From 1953 until 1965, Lindsley accepted a series of appointments with Harvard Medical School. During that time he occupied himself with writing research grants and contracts to fund the "Behavioral Research Laboratory." When not seeking funding, he would run experiments on free operant conditioning. One series of experiments concerned "conjugate schedules of reinforcement." In these schedules, the intensity of a continuously available reinforcing stimulus depends on the rate of response. Unlike other schedules that imposed either a response ratio requirement, or a response interval requirement, these schedules were "freer" - they depended on the person's rate of response. Moreover, instead of producing a discrete reinforcer, responding increased the amplitude of one that was always present. This research held enormous implications for understanding preference, as well as even finding out what sorts of stimuli are reinforcing for individuals. Lindsley published a series of articles on conjugate schedules, dispersing these articles in what he called "field publications." For instance, one prominent article appeared in 1962 in the Journal of Advertising Research, with a clear demonstration of the reinforcing power of both television programs and the commericals, all behavior captured on cumulative response recorders. Alas, despite these many "field publications," the field of behavior analysis has yet to pursue further investigation of conjugate schedules and their continuous variables.

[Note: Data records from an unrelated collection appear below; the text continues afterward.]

(** The files are not closed.  On the linked list [close_all_loop] gives the empty list: see
    [close_all_empties]. *)
Definition close_all_filelist (s : task) : task := set_files [] (fd_count s) s.

(** The loop on the linked list at [l]: an element is popped, and removed again. *)
Definition close_all_loop (fuel : nat) (l : Z) (h : heap) : res heap :=
  iter fuel (fun h =>
    let! b := list_empty h l in
    if (b : bool) then Ret (inr h)
    else
      let! '(temp, h) := list_pop_front h l in
      let! '(_, h) := list_remove h temp in
      Ret (inl h)) h.

(** [exit_process]: the directory of the thread is closed in [thread_exit], the files in
    [process_exit], which takes the status -2 for none and starts again with -1.  The
    parent and the pages are left to the models of processes and paging. *)
Definition close_dir : sys unit := on_fs_ (fun f => dir_close junk zeros oom f (cur_dir f)).

Definition exit_process {A} (st : Z) : sys A := fun s =>
  let! '(s, _) := close_dir s in
  let! '(s, _) := (if bool_decide (st = -2) then close_dir s else Ret (s, Val tt)) in
  let! '(s, _) := acquire_file_lock s in
  let! '(s, _) := (if bool_decide (load_file s <> NULL) then on_fs_ (fun f => file_close junk zeros oom f (load_file s)) s
                   else Ret (s, Val tt)) in
  let s := close_all_filelist s in
  let! '(s, _) := release_file_lock s in
  Ret (s, Exited (if bool_decide (st = -2) then -1 else st)).

(** ** User memory *)

(** The page of an address: one of the process, or a new page of the stack. *)
Definition user_page (addr : Z) (s : task) : option (bool * list Z) :=
  if is_user_vaddr addr then
    match pages s !! pg_round_down addr with
    | Some x => Some x
    | None =>
        if bool_decide (addr >= PHYS_BASE - 2 ^ 23) && bool_decide (u32 (exception_esp s - 32) <= addr)
        then Some (true, replicate 4096 0) else None
    end
  else None.
(* ===== verification/Descriptors.v ===== *)
(** * File descriptors as a map

    The abstract specification of the descriptors of a process is a finite map from
    descriptors to open files, each with a position; a call changes the entry it names.
    Every system call that returns is a step of it. *)

From S2P Require Import Prelude Bitmap Vaddr Cstring Stdlibc Cache Inode Directory FsFrame Syscall SyscallProof FsCheck.
#[local] Open Scope sys_scope.

(** ** Specification *)

(** The call, its arguments as words, the descriptors, the result and the descriptors
    after it. *)
Inductive fd_step : Z -> Z -> Z -> gmap Z file -> Z -> gmap Z file -> Prop :=
| step_open_fails a b D : fd_step 6 a b D (u32 (-1)) D
| step_open a b D n ino : 2 <= n -> D !! n = None -> fd_step 6 a b D (u32 n) (<[n := mkFile ino 0 false]> D)
| step_query nr a b D r : nr ∈ [7; 18; 19] -> is_Some (D !! s32 a) -> fd_step nr a b D r D
| step_read_keys b D r : fd_step 8 0 b D r D
| step_no_file nr a b D : nr ∈ [8; 9] -> D !! s32 a = None -> fd_step nr a b D (u32 (-1)) D
| step_read a b D f k : D !! s32 a = Some f -> 0 <= k ->
    fd_step 8 a b D (u32 k) (<[s32 a := mkFile (f_inode f) (f_pos f + k) (deny_write f)]> D)
| step_write_screen b D r : fd_step 9 1 b D r D
| step_write_dir a b D : is_Some (D !! s32 a) -> fd_step 9 a b D (u32 (-1)) D
| step_write a b D f k : D !! s32 a = Some f ->
    fd_step 9 a b D (u32 k) (<[s32 a := mkFile (f_inode f) (f_pos f + k) (deny_write f)]> D)
| step_seek a b D f r : D !! s32 a = Some f -> 0 <= s32 b ->
    fd_step 10 a b D r (<[s32 a := mkFile (f_inode f) (s32 b) (deny_write f)]> D)
| step_tell a b D f : D !! s32 a = Some f -> fd_step 11 a b D (u32 (f_pos f)) D
| step_close a b D r : fd_step 12 a b D r (delete (s32 a) D)
| step_no_dir a b D : is_Some (D !! s32 a) -> fd_step 17 a b D 0 D
| step_readdir a b D f pos : D !! s32 a = Some f ->
    fd_step 17 a b D 1 (<[s32 a := mkFile (f_inode f) pos (deny_write f)]> D)
| step_other nr a b D r : nr ∉ [6; 7; 8; 9; 10; 11; 12; 17; 18; 19] -> fd_step nr a b D r D.
(** *** Channels in the array *)

Lemma get_chan (m : machine) ch : channels m = pair_of ch other -> channel_at c m = Ret (m, ch).
Proof using Hc. intros E. unfold channel_at. rewrite E. unfold pair_of. destruct Hc as [->| ->]; done. Qed.

Lemma on_chan (m : machine) ch f : channels m = pair_of ch other ->
  on_channel c f m = Ret (set_channels (pair_of (f ch) other) m, tt).
Proof using Hc. intros E. unfold on_channel. rewrite E. unfold pair_of. destruct Hc as [->| ->]; done. Qed.

Lemma on_chan_rests m ch a f : R m ch a -> wired (f ch) other ->
  exists m', on_channel c f m = Ret (m', tt) /\ R m' (f ch) a /\ hardware m' = hardware m.
Proof using Hc.
  intros [] Hw. eexists. rewrite (on_chan m ch) by done. split; [done|]. split; [|done]. by constructor.
Qed.

(** *** The interrupt *)

Definition bump (ch : channel) : channel := set_completion (completion_wait ch + 1) ch.

Lemma wired_bump ch : wired ch other -> wired (bump ch) other.
Proof. done. Qed.

(** What [rests] says, but with an interrupt that may be pending. *)
Record runs_to (m : machine) (ch : channel) (a : ata) : Prop := {
  t_chans : channels m = pair_of ch other;
  t_wired : wired ch other;
  t_on : intr_on m = true;
  t_handlers : handlers m = hs;
  t_handler : vec_of c ∈ hs;
  t_view : view (hardware m) c = a;
  t_irq : a_irq a = true -> expecting_interrupt ch = true /\ working a = false;
  t_other : view (hardware m) (1 - c) = b;
  t_still : working b = false /\ a_irq b = false
}.

Definition answered (ch : channel) (a : ata) : channel := if a_irq a then bump ch else ch.

Lemma set_irq_id a : a_irq a = false -> set_irq false a = a.
Proof. destruct a; simpl. by intros ->. Qed.

Lemma handler_scan m ch : channels m = pair_of ch other -> wired ch other -> expecting_interrupt ch = true ->
  interrupt_handler (vec_of c) m = (run! raw_inb (base_of c + reg_status); completion_up c) m.
Proof using Hc.
  intros E (Hb & Hi & Ho) He. unfold interrupt_handler. simpl. unfold bind at 1.
  pose proof (get_chan m ch E) as Hg. destruct Hc as [->| ->].
  - rewrite Hg. cbn [rbind]. rewrite Hi, bool_decide_true by done. by rewrite He, Hb.
  - assert (channel_at 0 m = Ret (m, other)) as ->.
    { unfold channel_at. rewrite E. unfold pair_of. rewrite bool_decide_false by lia. reflexivity. }
    cbn [rbind]. rewrite Ho by done. rewrite bool_decide_false by done. unfold bind at 1.
    change (0 + 1) with 1. rewrite Hg. cbn [rbind].
    rewrite Hi, bool_decide_true by done. by rewrite He, Hb.
Qed.

Lemma deliver_ok m ch a : runs_to m ch a ->
  exists m', deliver m = Ret (m', tt) /\ R m' (answered ch a) (set_irq false a) /\
    (working a = true -> left (hardware m') c <= left (hardware m) c).
Proof using Hc.
  intros T. destruct T as [Tc Tw To Ths Th Tv Ti Tb Ts]. destruct is_chan_other as [Hc' Hne].
  unfold deliver. rewrite To. destruct (bus_take (hardware m)) as [[v h]|] eqn:Et.
  - destruct (take_some _ _ _ Et) as (k & Hk & Hirq & -> & Hv & Hoth).
    assert (k = c) as -> by (destruct (is_chan_cases k Hk) as [|E]; [done|]; subst; destruct Ts; congruence).
    pose proof (Hoth (1 - c)) as Hvo. specialize (Hvo ltac:(done) ltac:(intros E; congruence)).
    rewrite Tv in Hirq. destruct (Ti Hirq) as [He Hw].
    cbn [handlers set_hardware]. rewrite Ths, bool_decide_true by done.
    rewrite (handler_scan _ ch) by done. unfold bind, raw_inb. cbn [hardware set_hardware].
    destruct (bus_inb (base_of c + reg_status) h) as [v h'] eqn:Ei. cbn [rbind].
    unfold completion_up. rewrite (on_chan _ ch) by done.
    pose proof (inb_law h c reg_status Hc) as Hin. rewrite Ei in Hin. cbn [fst snd] in Hin.
    destruct Hin as [(a1 & He1 & (Ha' & _) & _) Hrun]; [unfold is_reg, reg_status; lia|].
    eexists. split; [done|]. split; [|by rewrite Hw].
    apply elapse_still in He1; [|by rewrite Hv, Tv; destruct a].
    destruct (Hrun (1 - c)) as [Hro _]; [done..|].
    apply elapse_still in Hro; [|by rewrite Hvo, Tb; destruct Ts].
    unfold answered. rewrite Hirq.
    constructor; try done; cbn [hardware set_hardware set_channels].
    + rewrite Ha', He1, Hv, Tv, bool_decide_true by done. by destruct a.
    + by rewrite Hro, Hvo.
  - pose proof (take_none _ Et c Hc) as Hirq. rewrite Tv in Hirq. exists m. split; [done|]. split; [|lia].
    unfold answered. rewrite Hirq, set_irq_id by done. by constructor.
Qed.
(** *** Accesses *)

Lemma step_still m ch a h' S : R m ch a -> working a = false -> moves view left (hardware m) h' c S ->
  S a (view h' c) /\ view h' (1 - c) = b.
Proof using Hc.
  intros [] Hw [(a1 & He & HS & _) Hrun]. destruct is_chan_other as [Hc' Hne].
  rewrite r_view0 in He. apply elapse_still in He as ->; [|done]. split; [done|].
  destruct (Hrun (1 - c)) as [Ho _]; [done..|]. rewrite r_other0 in Ho.
  apply elapse_still in Ho; [done|]. by destruct r_still0.
Qed.

Lemma step_busy m ch a w h' S : R m ch a -> a_phase a = Busy w -> moves view left (hardware m) h' c S ->
  (S a (view h' c) /\ (working (view h' c) = true -> left h' c <= left (hardware m) c) \/ S (finish w a) (view h' c)) /\
  view h' (1 - c) = b.
Proof using Hc.
  intros [] Hw [(a1 & He & HS & Hl) Hrun]. destruct is_chan_other as [Hc' Hne].
  rewrite r_view0 in He. split.
  - destruct (elapse_busy _ _ _ Hw He) as [-> | ->]; [left|by right]. split; [done|].
    apply Hl. unfold working. by rewrite Hw.
  - destruct (Hrun (1 - c)) as [Ho _]; [done..|]. rewrite r_other0 in Ho.
    apply elapse_still in Ho; [done|]. by destruct r_still0.
Qed.

Lemma rests_runs_to m ch a h' a' : R m ch a -> view h' c = a' -> view h' (1 - c) = b ->
  (a_irq a' = true -> expecting_interrupt ch = true /\ working a' = false) -> runs_to (set_hardware h' m) ch a'.
Proof. intros [] Hv Ho Hi. by constructor. Qed.

Lemma rests_quiet_to m ch a h' a' : R m ch a -> view h' c = a' -> view h' (1 - c) = b -> a_irq a' = false ->
  exists m', deliver (set_hardware h' m) = Ret (m', tt) /\ R m' ch a'.
Proof using Hc.
  intros HR Hv Ho Hi. destruct (deliver_ok (set_hardware h' m) ch a') as (m' & E & HR' & _).
  { eapply rests_runs_to; eauto. congruence. }
  exists m'. split; [done|]. unfold answered in HR'. by rewrite Hi, set_irq_id in HR'.
Qed.

Lemma inb_still m ch a o : R m ch a -> working a = false -> is_reg o ->
  exists m' v, inb (base_of c + o) m = Ret (m', v) /\ R m' ch a /\
    (o = reg_status \/ o = reg_alt_status -> status_ok a v) /\ (a_phase a = Idle -> in_ok o a v a).
Proof using Hc.
  intros HR Hw Ho. unfold inb, raw_inb, bind, ret.
  pose proof (inb_law (hardware m) c o Hc Ho) as Hin. destruct (bus_inb _ _) as [v h'] eqn:Ei. cbn [fst snd rbind] in *.
  destruct (step_still _ _ _ _ _ HR Hw Hin) as [(Ea & Hs & Hr) Hoth].
  assert (view h' c = a) as Ea' by (rewrite Ea; destruct HR; case_bool_decide; [by rewrite set_irq_id|done]).
  destruct (rests_quiet_to m ch a h' a HR) as (m' & -> & HR'); [done..|by destruct HR|].
  cbn [rbind]. exists m', v. split_and!; [done..|]. intros Hp. unfold in_ok. split_and!; auto.
  by rewrite Ea' in Ea.
Qed.

(** The channel after an access in the middle of its work: still at it, or done. *)
Definition progress (a : ata) (w : work) (ch : channel) (t : Z) (m' : machine) (a' : ata) : Prop :=
  (a' = a /\ R m' ch a /\ left (hardware m') c <= t) \/
  (a' = finish w a /\ R m' (answered ch a') (set_irq false a')).

Definition expects (w : work) (ch : channel) : Prop :=
  match w with WRead _ | WStore _ _ => expecting_interrupt ch = true | _ => True end.

Lemma finish_irq w a ch : a_irq a = false -> expects w ch ->
  a_irq (finish w a) = true -> expecting_interrupt ch = true /\ working (finish w a) = false.
Proof. destruct w; simpl; intros; try done; congruence. Qed.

In 1957 Og helped establish the new Journal of the Experimental Analysis of Behavior, also known by its initials, JEAB. A founding member of the new Society for the Experimental Analysis of Behavior, he served on JEAB's editorial board from 1957 to 1967. Lindsley and other behaviorists developed this journal precisely because behavioral research, in the tradition established by Skinner - single subject research designs using cumulative response recorders and rate of response in study of operant behavior - were not getting published in mainstream Psychology journals.

In 1964 Lindsley published a paper titled "Direct Measurement and Prosthesis of Retarded Behavior" in the Journal of Education. According to many, this paper marked the beginning of what would be called Precision Teaching.

However, in between helping to found JEAB, conducting research on conjugate schedules and other problems in operant behavior, Lindsley spent much time writing grants. He came to the conclusion that grant-writing detracted from his scientific research, and by 1965 decided to change his research focus from the human operant lab to applied educational research.